(* ===== verification/VmSpace.v ===== *)
(** * User mappings: what the machine promises, and the loops over pages

    The laws of the interface [UserSpace]: a translation of the pages of one
    address space, the set of page frames in the hands of the region code, and
    the contents of those frames.  Then the effect of releasing, committing
    and protecting a range of pages. *)

From S2P Require Import Prelude PageAlloc Vmm VmmInv Loops VmRegion VmTable.

(** The translation of a page: its frame number, the protection bits of its
    entry, and whether the frame belongs to someone else. *)
Record xlate := Xlate { x_frame : Z; x_prot : Z; x_nofree : bool }.

Definition upage (va : Z) : Prop := (PAGE_SIZE | va) ∧ 0 ≤ va < USER_VA_TOP.
#[global] Instance page_divide_dec x : Decision (PAGE_SIZE | x).
Proof.
  refine (cast_if (decide (x mod PAGE_SIZE = 0))); abstract (rewrite <-Z.mod_divide by done; done).
Defined.
#[global] Instance upage_dec va : Decision (upage va).
Proof. unfold upage. apply _. Defined.

(** The [n] pages from [base] on. *)
Definition pin (base n va : Z) : Prop := (PAGE_SIZE | va) ∧ base ≤ va < base + n * PAGE_SIZE.
#[global] Instance pin_dec base n va : Decision (pin base n va).
Proof. unfold pin. apply _. Defined.

Definition same_map {S} (x : S → Z → option xlate) (m m' : S) : Prop :=
  ∀ va, upage va → x m' va = x m va.
Definition map_set {S} (x : S → Z → option xlate) (m m' : S) (va : Z) (o : option xlate) : Prop :=
  x m' va = o ∧ ∀ va', upage va' → va' ≠ va → x m' va' = x m va'.

(** [us_inv m F]: the machine is well formed and the frames [F] belong to the
    region code.  A call that does not return has stopped the machine. *)
Class UserSpaceLaws (S : Type) `{!UserSpace S} (cr3 : Z) := {
  us_inv : S → gset Z → Prop;
  us_xlat : S → Z → option xlate;
  us_byte : S → Z → Z;
  us_cr3_ok m F : us_inv m F → cr3 ≠ 0;
  us_frame_ok m F p : us_inv m F → p ∈ F → 1 ≤ p < 2 ^ 52;
  us_xlat_ok m F va x : us_inv m F → upage va → us_xlat m va = Some x → 0 ≤ x_frame x < 2 ^ 40;
  us_virt_to_phys_ok m F va (Q : Z → S → Prop) :
    us_inv m F → upage va →
    Q (match us_xlat m va with Some x => x_frame x * PAGE_SIZE | None => 0 end) m →
    wpe (us_virt_to_phys cr3 va) Q (λ _, True) m;
  us_map_ok m F va p flags (Q : unit → S → Prop) :
    us_inv m F → upage va → 1 ≤ p < 2 ^ 52 →
    (∀ m', us_inv m' F → us_byte m' = us_byte m →
       map_set us_xlat m m' va
         (Some (Xlate (p mod 2 ^ 40) (Z.land flags PROT_BITS) (has flags VMM_FLAG_NOFREE))) →
       Q tt m') →
    wpe (us_map_user cr3 va (p * PAGE_SIZE) flags) Q (λ _, True) m;
  us_unmap_ok m F va (Q : unit → S → Prop) :
    us_inv m F → upage va →
    (∀ m', us_inv m' F → us_byte m' = us_byte m → map_set us_xlat m m' va None → Q tt m') →
    wpe (us_unmap_user cr3 va) Q (λ _, True) m;
  us_protect_ok m F va x flags (Q : Z → S → Prop) :
    us_inv m F → upage va → us_xlat m va = Some x →
    (∀ m', us_inv m' F → us_byte m' = us_byte m →
       map_set us_xlat m m' va (Some (Xlate (x_frame x) (Z.land flags PROT_BITS) (x_nofree x))) →
       Q 0 m') →
    wpe (us_protect_user cr3 va flags) Q (λ _, True) m;
  us_alloc_ok m F (Q : Z → S → Prop) :
    us_inv m F → Q 0 m →
    (∀ p m', p ∉ F → 1 ≤ p < 2 ^ 52 → us_inv m' ({[p]} ∪ F) → us_byte m' = us_byte m →
       same_map us_xlat m m' → Q (p * PAGE_SIZE) m') →
    wpe us_alloc_page Q (λ _, True) m;
  us_free_ok m F p (Q : unit → S → Prop) :
    us_inv m F → p ∈ F →
    (∀ m', us_inv m' (F ∖ {[p]}) → us_byte m' = us_byte m → same_map us_xlat m m' → Q tt m') →
    wpe (us_free_page (p * PAGE_SIZE)) Q (λ _, True) m;
  us_zero_ok m F p (Q : unit → S → Prop) :
    us_inv m F → p ∈ F →
    (∀ m', us_inv m' F → same_map us_xlat m m' →
       (∀ a, us_byte m' a = if decide (p * PAGE_SIZE ≤ a < (p + 1) * PAGE_SIZE) then 0 else us_byte m a) →
       Q tt m') →
    wpe (us_zero_page (p * PAGE_SIZE)) Q (λ _, True) m;
  us_kmalloc_ok m F n (Q : Z → S → Prop) :
    us_inv m F →
    (∀ ptr m', us_inv m' F → us_byte m' = us_byte m → same_map us_xlat m m' → Q ptr m') →
    wpe (us_kmalloc n) Q (λ _, True) m;
  us_kfree_ok m F ptr (Q : unit → S → Prop) :
    us_inv m F →
    (∀ m', us_inv m' F → us_byte m' = us_byte m → same_map us_xlat m m' → Q tt m') →
    wpe (us_kfree ptr) Q (λ _, True) m
}.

####

What you need to do: Lines above that contain the string "UserSpace" make up the answer.

Task result:
    The laws of the interface [UserSpace]: a translation of the pages of one
Class UserSpaceLaws (S : Type) `{!UserSpace S} (cr3 : Z) := {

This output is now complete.